Adoption

Child's Name Post Adoption

I was having a discussion with a friend about naming a child after adoption.  Below are a few questions that I'm interested in the answers to after our conversation.  And these are directed at adoptive parents, adoptees, birth parents or anyone else who has an opinion or insight.  I'm really curious about every side of the equation with this.  And if this matter, this was discussed as related to adopting from foster care so the child would not be newborn when adoption was finalized.

1.  Do you think a child should/could be renamed after adoption by their adoptive parents?
2.  Do you think some element of the child's birth name should be kept?
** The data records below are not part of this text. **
Lemma mkdirs_spec s ks q :
  inv s → good ks → nostutter ks → clear_path (view s) ks → normalize q = rootpath ks →
  ∃ l s' c ch, dir_mkdirs root q s = (Ret l, s') ∧ only_nodes s s' ∧ inv s' ∧
    lookup_path (nodes s') ks = Some l ∧ nodes s' !! l = Some (Dir c ch) ∧
    ∀ q, view s' q = fs_mkdirs (view s) ks q.
Proof.
  intros Hi Hg Hs Hb Hq. unfold dir_mkdirs. rewrite Hq.
  destruct (lookup_path (nodes s) ks) as [l|] eqn:Hl.
  - destruct (lookup_path_node _ _ _ Hi Hl) as (_ & _ & n & Hn & Hp).
    destruct n as [c ch|c d]; cycle 1.
    { destruct (Hb ks); [done|]. eexists. by apply (view_lookup s ks l _ Hl Hn). }
    exists l, s, c, ch. split_and!; try done.
    + unfold mbind, gom_bind. rewrite (find_hit s ks _ l), (deref_Ret _ _ _ Hn) by (done || by apply Trim_rootpath).
      cbn [isdir negb]. by rewrite bool_decide_true.
    + intros q'. symmetry. apply fs_mkdirs_there; [done|]. by rewrite (view_lookup s ks l _ Hl Hn).
  - destruct (find_miss s ks (rootpath ks)) as (l & ks1 & x & ks2 & n & Hf & -> & Hl1 & Hn & Hp & Hc); try done.
    { by apply Trim_rootpath. }
    destruct n as [c ch|c d]; cycle 1.
    { destruct (Hb ks1); [by eexists|]. eexists. by apply (view_lookup s ks1 l _ Hl1 Hn). }
    destruct (mkdirs_loop_spec s ks1 l c ch (x :: ks2)) as (l' & s' & c' & ch' & Hloop & Hrest); try done.
    { by apply Forall_app in Hg as [_ ?]. }
    { unfold view, heap_view. rewrite lookup_path_snoc, Hl1. simpl. by rewrite Hc. }
    exists l', s', c', ch'. split; [|done].
    unfold mbind, gom_bind. rewrite Hf, (deref_Ret _ _ _ Hn). cbn [isdir negb].
    rewrite bool_decide_false.
    + rewrite Hp, relative_path by done. apply Forall_app in Hg as [_ Hg2].
      rewrite bool_decide_false by (apply Join_ne; by apply Forall_cons in Hg2 as [? _]).
      by rewrite Split_Join_good.
    + rewrite Hp. intros Heq%rootpath_inj; [|by apply Forall_app in Hg as [? _]|done].
      apply (f_equal length) in Heq. rewrite length_app in Heq. simpl in Heq. lia.
Qed.

Lemma ok_snoc ks : ok ks → ∃ ks' x, ks = ks' ++ [x] ∧ good ks' ∧ nostutter ks' ∧ good_comp x = true ∧ last ks' ≠ Some x.
Proof.
  intros (Hne & Hg & Hs). destruct ks as [|x ks' _] using rev_ind; [done|]. exists ks', x.
  apply Forall_app in Hg as [Hg [Hx _]%Forall_cons]. split_and!; try done.
  - by eapply nostutter_app_l.
  - by apply nostutter_last.
Qed.
Lemma clear_parent v ks x : ¬ blocked v (ks ++ [x]) → clear_path v ks.
Proof.
  intros Hb q [r ->] Hf. apply Hb. exists q. split; [|done]. split; [exists (r ++ [x]); by rewrite app_assoc|].
  intros Heq%(f_equal length). rewrite !length_app in Heq. simpl in Heq. lia.
Qed.
Lemma fs_put_there s ks c q : inv s → view s ks = Some (EFile c) → fs_put (view s) ks c q = view s q.
Proof.
  intros Hi Hv. unfold fs_put. case_decide as Hq; [congruence|]. case_decide as Hp; [|done].
  by destruct (view_prefix s ks q Hi) as [|].
Qed.
Lemma fs_put_mkdirs v ks x c q :
  fs_put v (ks ++ [x]) c q = if decide (q = ks ++ [x]) then Some (EFile c) else fs_mkdirs v ks q.
Proof.
  unfold fs_put. case_decide; [done|]. transitivity (fs_mkdirs v (ks ++ [x]) q); [done|].
  rewrite fs_mkdirs_snoc. by rewrite decide_False.
Qed.

(** The bytes a file has before it is opened, none if it does not exist. *)
Lemma mkfile_spec s ks :
  inv s → ok ks → view s ks ≠ Some EDir → ¬ blocked (view s) ks →
  ∃ l s' c d, dir_mkfile root (rootpath ks) s = (Ret l, s') ∧ only_nodes s s' ∧ inv s' ∧
    lookup_path (nodes s') ks = Some l ∧ nodes s' !! l = Some (File c d) ∧ slice_bytes d = old_bytes (view s) ks ∧
    ∀ q, view s' q = fs_put (view s) ks (slice_bytes d) q.
Proof.
  intros Hi Hok Hv Hb. pose proof Hok as (Hne & Hg & Hs).
  destruct (view s ks) as [e|] eqn:He.
  - destruct (found s ks e Hi He Hg) as (l & n & Hf & Hl & Hn & Hp & ->).
    destruct n as [|c d]; [done|]. exists l, s, c, d. rewrite normalize_abspath in Hf, Hp by done.
    split_and!; try done.
    + unfold dir_mkfile, mbind, gom_bind. by rewrite Hf, (deref_Ret _ _ _ Hn), bool_decide_true.
    + unfold old_bytes. by rewrite He.
    + intros q. symmetry. by apply fs_put_there.
  - destruct (not_there s ks Hi He Hok) as (l0 & n0 & Hf & Hn0 & Hp0 & _). rewrite normalize_abspath in Hf, Hp0 by done.
    destruct (ok_snoc ks Hok) as (ks' & x & -> & Hg' & Hs' & Hx & Hlast).
    destruct (mkdirs_spec s ks' (abspath ks' +:+ "/")) as (dd & s1 & c & ch & Hmk & Hon & Hi1 & Hd & Hnd & Hv1); try done.
    { by eapply clear_parent. }
    { by apply normalize_slash. }
    destruct (dir_children _ _ _ _ _ Hi1 Hd Hnd) as [Hpc _].
    assert (path_Join [p c; x] = abspath (ks' ++ [x])) as Hj.
    { by rewrite Hpc, path_Join_comps, rootpath_snoc. }
    assert (view s1 (ks' ++ [x]) = None) as Hv1n.
    { rewrite Hv1. unfold fs_mkdirs. rewrite decide_False; [done|].
      intros Hpre%prefix_length. rewrite length_app in Hpre. simpl in Hpre. lia. }
    destruct (new_add_spec s1 ks' dd c ch
      (File {| p := path_Join [p c; x]; modt := clock s1 |} {| backing := ""; slen := 0 |}) x)
      as (l & s2 & s3 & Hnew & Hadd & Hon3 & Hi3 & Hl3 & Hn3 & _ & Hv3); try (done || (simpl; lia)).
    exists l, s3, {| p := path_Join [p c; x]; modt := clock s1 |}, {| backing := ""; slen := 0 |}.
    split_and!; try done.
    + unfold dir_mkfile, mbind, gom_bind. rewrite Hf, (deref_Ret _ _ _ Hn0), bool_decide_false by done.
      rewrite rootpath_snoc, path_Split_snoc, Hmk, (as_dir_Ret _ _ _ _ Hnd) by done.
      unfold now, gets. by rewrite Hnew, Hadd.
    + by eapply only_nodes_trans.
    + unfold old_bytes. by rewrite He.
    + intros q. rewrite Hv3, fs_put_mkdirs. case_decide; [done|]. apply Hv1.
Qed.

(** ** Writing files *)

Lemma zero_bytes_length n : String.length (zero_bytes n) = n.
Proof. induction n as [|n IH]; [done|]. cbn [zero_bytes String.length]. by rewrite IH. Qed.
Lemma write_slice_spec d b off :
  slen d ≤ slice_cap d → off ≤ slen d →
  slice_bytes (write_slice d b off) = str_take off (slice_bytes d) +:+ b ∧
  slen (write_slice d b off) ≤ slice_cap (write_slice d b off).
Proof.
  intros Hd Ho. unfold write_slice, slice_bytes, slice_cap in *. cbn [backing slen].
  set (arr := if String.length (backing d) <? off + String.length b then _ else _).
  assert (str_take off arr = str_take off (str_take (slen d) (backing d)) ∧ off ≤ String.length arr) as [Ht Hla].
  { assert (∀ t, str_take off (str_take (slen d) (backing d) +:+ t) = str_take off (str_take (slen d) (backing d))) as Htake.
    { intros t. rewrite str_take_app_le; [done|]. rewrite str_length_take. lia. }
    unfold arr. case_match eqn:Hc.
    - split; [apply Htake|]. rewrite str_length_app, str_length_take. lia.
    - split; [|lia]. rewrite <-(Htake (str_drop (slen d) (backing d))). by rewrite str_take_drop. }
  rewrite Ht. split.
  - rewrite str_app_assoc. replace (off + String.length b)
      with (String.length (str_take off (str_take (slen d) (backing d)) +:+ b)) at 1; [apply str_take_app|].
    rewrite str_length_app, !str_length_take. lia.
  - rewrite !str_length_app, !str_length_take. lia.
Qed.

Lemma store_file_spec s ks l c d c' d' :
  inv s → lookup_path (nodes s) ks = Some l → nodes s !! l = Some (File c d) → p c' = p c → slen d' ≤ slice_cap d' →
  let s' := set_nodes (<[l := File c' d']> (nodes s)) s in
  inv s' ∧ lookup_path (nodes s') ks = Some l ∧ nodes s' !! l = Some (File c' d') ∧
  ∀ q, view s' q = if decide (q = ks) then Some (EFile (slice_bytes d')) else view s q.
Proof.
  intros Hi Hl Hn Hp Hw s'. split_and!.
  - by eapply set_node_ok.
  - unfold s'. cbn [nodes set_nodes]. by erewrite set_node_lookup.
  - apply lookup_insert_eq.
  - by eapply set_file_view.
Qed.

(** A file that is stored leaves the other files where they are. *)
Lemma store_file_frame s ks l c d n q l' c' d' :
  inv s → file_at s ks l c d → q ≠ ks → children_of n = None → file_at s q l' c' d' →
  file_at (set_nodes (<[l := n]> (nodes s)) s) q l' c' d'.
Proof.
  intros Hi [Hl Hn] Hq Hc [Hl' Hn']. assert (l ≠ l') as Hne by (intros <-; apply Hq; by eapply lookup_path_inj).
  split; cbn [nodes set_nodes]; [by erewrite set_node_lookup|]. by rewrite lookup_insert_ne.
Qed.

Lemma put_frame s ks b :
  inv s → ok ks → view s ks ≠ Some EDir → ¬ blocked (view s) ks →
  ∃ s', PutContent (abspath ks) b s = (Ret tt, s') ∧ inv s' ∧ (∀ q, view s' q = fs_put (view s) ks b q) ∧
    writers s' = writers s ∧ ∀ q l c d, q ≠ ks → file_at s q l c d → file_at s' q l c d.
Proof.
  intros Hi Hok Hv Hb.
  destruct (mkfile_spec s ks Hi Hok Hv Hb) as (l & s1 & c & d & Hmk & (Hw & _ & Hf) & Hi1 & Hl1 & Hn1 & _ & Hv1).
  set (d1 := {| backing := backing d; slen := 0 |}).
  destruct (store_file_spec s1 ks l c d c d1) as (Hi2 & Hl2 & Hn2 & Hv2); try done; [simpl; lia|].
  set (s2 := set_nodes (<[l := File c d1]> (nodes s1)) s1) in *.
  destruct (write_slice_spec d1 b 0) as [Hb1 Hw1]; [simpl; lia..|].
  destruct (store_file_spec s2 ks l c d1 {| p := p c; modt := clock s2 |} (write_slice d1 b 0))
    as (Hi3 & _ & _ & Hv3); try done.
  eexists. split_and!; [|exact Hi3| | |].
  - unfold PutContent. rewrite normalize_abspath by apply Hok. unfold attempt, mbind, gom_bind. rewrite Hmk.
    unfold file_truncate, file_WriteAt, mbind, gom_bind. rewrite (as_file_Ret _ _ _ _ Hn1).
    cbn [store modify mret gom_ret]. fold d1 s2. rewrite (as_file_Ret _ _ _ _ Hn2). done.
  - intros q. rewrite Hv3, Hb1. cbn [str_take slice_bytes]. unfold fs_put. case_decide; [by destruct (slice_bytes d1)|].
    rewrite Hv2, decide_False, Hv1 by done. unfold fs_put. by rewrite decide_False.
  - done.
  - intros q l' c' d' Hq Hq'. eapply store_file_frame; [done|by split|done..|].
    eapply store_file_frame; [done|by split|done..|]. by apply Hf.
Qed.
Lemma put_spec s ks b :
  inv s → ok ks → view s ks ≠ Some EDir → ¬ blocked (view s) ks →
  ∃ s', PutContent (abspath ks) b s = (Ret tt, s') ∧ inv s' ∧ ∀ q, view s' q = fs_put (view s) ks b q.
Proof. intros Hi Hok Hv Hb. destruct (put_frame s ks b Hi Hok Hv Hb) as (s' & ? & ? & ? & _). by eauto. Qed.

(** ** Deleting *)

Lemma find_parent s ks x e :
  inv s → view s (ks ++ [x]) = Some e →
  ∃ l c ch, dir_find root (abspath ks +:+ "/") s = (Ret l, s) ∧ lookup_path (nodes s) ks = Some l ∧
    nodes s !! l = Some (Dir c ch) ∧ p c = rootpath ks ∧ is_Some (ch !! x) ∧ good ks.
Proof.
  intros Hi Hv. assert (view s ks = Some EDir) as Hp by (eapply view_parent; eauto).
  apply view_Some in Hp as (l & n & Hl & Hn & He). destruct n as [c ch|]; [|done].
  destruct (dir_children _ _ _ _ _ Hi Hl Hn) as [Hpc _].
  assert (good ks) as Hg by (by eapply lookup_path_node).
  exists l, c, ch. split_and!; try done.
  - apply (find_hit s ks); try done. by apply Trim_abspath_slash.
  - apply view_Some in Hv as (l' & _ & Hl' & _). rewrite (lookup_path_child _ _ _ _ _ _ Hl Hn) in Hl'. eauto.
Qed.

Lemma delete_spec s ks :
  inv s → ok ks → is_Some (view s ks) →
  ∃ s', Delete (abspath ks) s = (Ret tt, s') ∧ inv s' ∧ ∀ q, view s' q = fs_delete (view s) ks q.
Proof.
  intros Hi Hok [e Hv]. destruct (ok_snoc ks Hok) as (ks' & x & -> & Hg' & _ & Hx & _).
  destruct (find_parent s ks' x e Hi Hv) as (l & c & ch & Hf & Hl & Hn & Hp & Hch & _).
  exists (set_nodes (<[l := Dir c (delete x ch)]> (nodes s)) s). split_and!.
  - unfold Delete, dir_delete. rewrite normalize_abspath, rootpath_snoc, path_Split_snoc by (done || apply Hok).
    unfold attempt, mbind, gom_bind. rewrite Hf, (deref_Ret _ _ _ Hn).
    rewrite bool_decide_false; [|unfold node_path; simpl; rewrite Hp, normalize_slash, normalize_rootpath by done; auto].
    rewrite (as_dir_Ret _ _ _ _ Hn), bool_decide_false; [done|]. by destruct Hch as [? ->].
  - by eapply detach_ok.
  - intros q. unfold view. cbn [nodes set_nodes]. by eapply detach_view.
Qed.
Lemma delete_missing_spec s ks :
  inv s → ok ks → view s ks = None → ¬ blocked (view s) ks →
  Delete (abspath ks) s = (Fail (PathNotFoundError (abspath ks) ""), s).
Proof.
  intros Hi Hok Hv Hb. destruct (ok_snoc ks Hok) as (ks' & x & -> & Hg' & _ & Hx & _).
  unfold Delete, dir_delete. rewrite normalize_abspath, rootpath_snoc, path_Split_snoc by (done || apply Hok).
  unfold attempt, mbind, gom_bind.
  destruct (lookup_path (nodes s) ks') as [l|] eqn:Hl.
  - destruct (lookup_path_node _ _ _ Hi Hl) as (_ & _ & n & Hn & Hp).
    rewrite (find_hit s ks' _ l), (deref_Ret _ _ _ Hn) by (done || by apply Trim_abspath_slash).
    rewrite bool_decide_false by (rewrite Hp, normalize_slash, normalize_rootpath by done; auto).
    destruct n as [c ch|c d]; cycle 1.
    { destruct (clear_parent _ _ _ Hb ks'); [done|]. eexists. by apply (view_lookup s ks' l _ Hl Hn). }
    rewrite (as_dir_Ret _ _ _ _ Hn), bool_decide_true; [done|].
    apply view_None in Hv; [|done]. by rewrite (lookup_path_child _ _ _ _ _ _ Hl Hn) in Hv.
  - destruct (find_miss s ks' (abspath ks' +:+ "/")) as (l & ks1 & y & ks2 & n & Hf & -> & _ & Hn & Hp & _); try done.
    { by apply Trim_abspath_slash. }
    rewrite Hf, (deref_Ret _ _ _ Hn), bool_decide_true; [done|].
    apply Forall_app in Hg' as Hg2. destruct Hg2 as [Hg1 _].
    rewrite Hp, normalize_slash, normalize_rootpath by done. intros Heq%rootpath_inj; [|done..].
    apply (f_equal length) in Heq. rewrite length_app in Heq. simpl in Heq. lia.
Qed.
Or is it okay for the child to have a totally new name (no components of their birth name)?
3.  How would you/do you explain the new name to the child when they are old enough to understand?
4.  If no components of the birth name are used, do you think that is "erasing" the connection/history to the birth family?  Or do you worry the child will view it that way?
5.  Should the adoptive parents keep part of the birth name for this connection to the birth family if they don't truly love that component of the birth name?

I realize these are some load questions and I apologize if they are worded poorly.  I hope you understand what I'm trying to ask.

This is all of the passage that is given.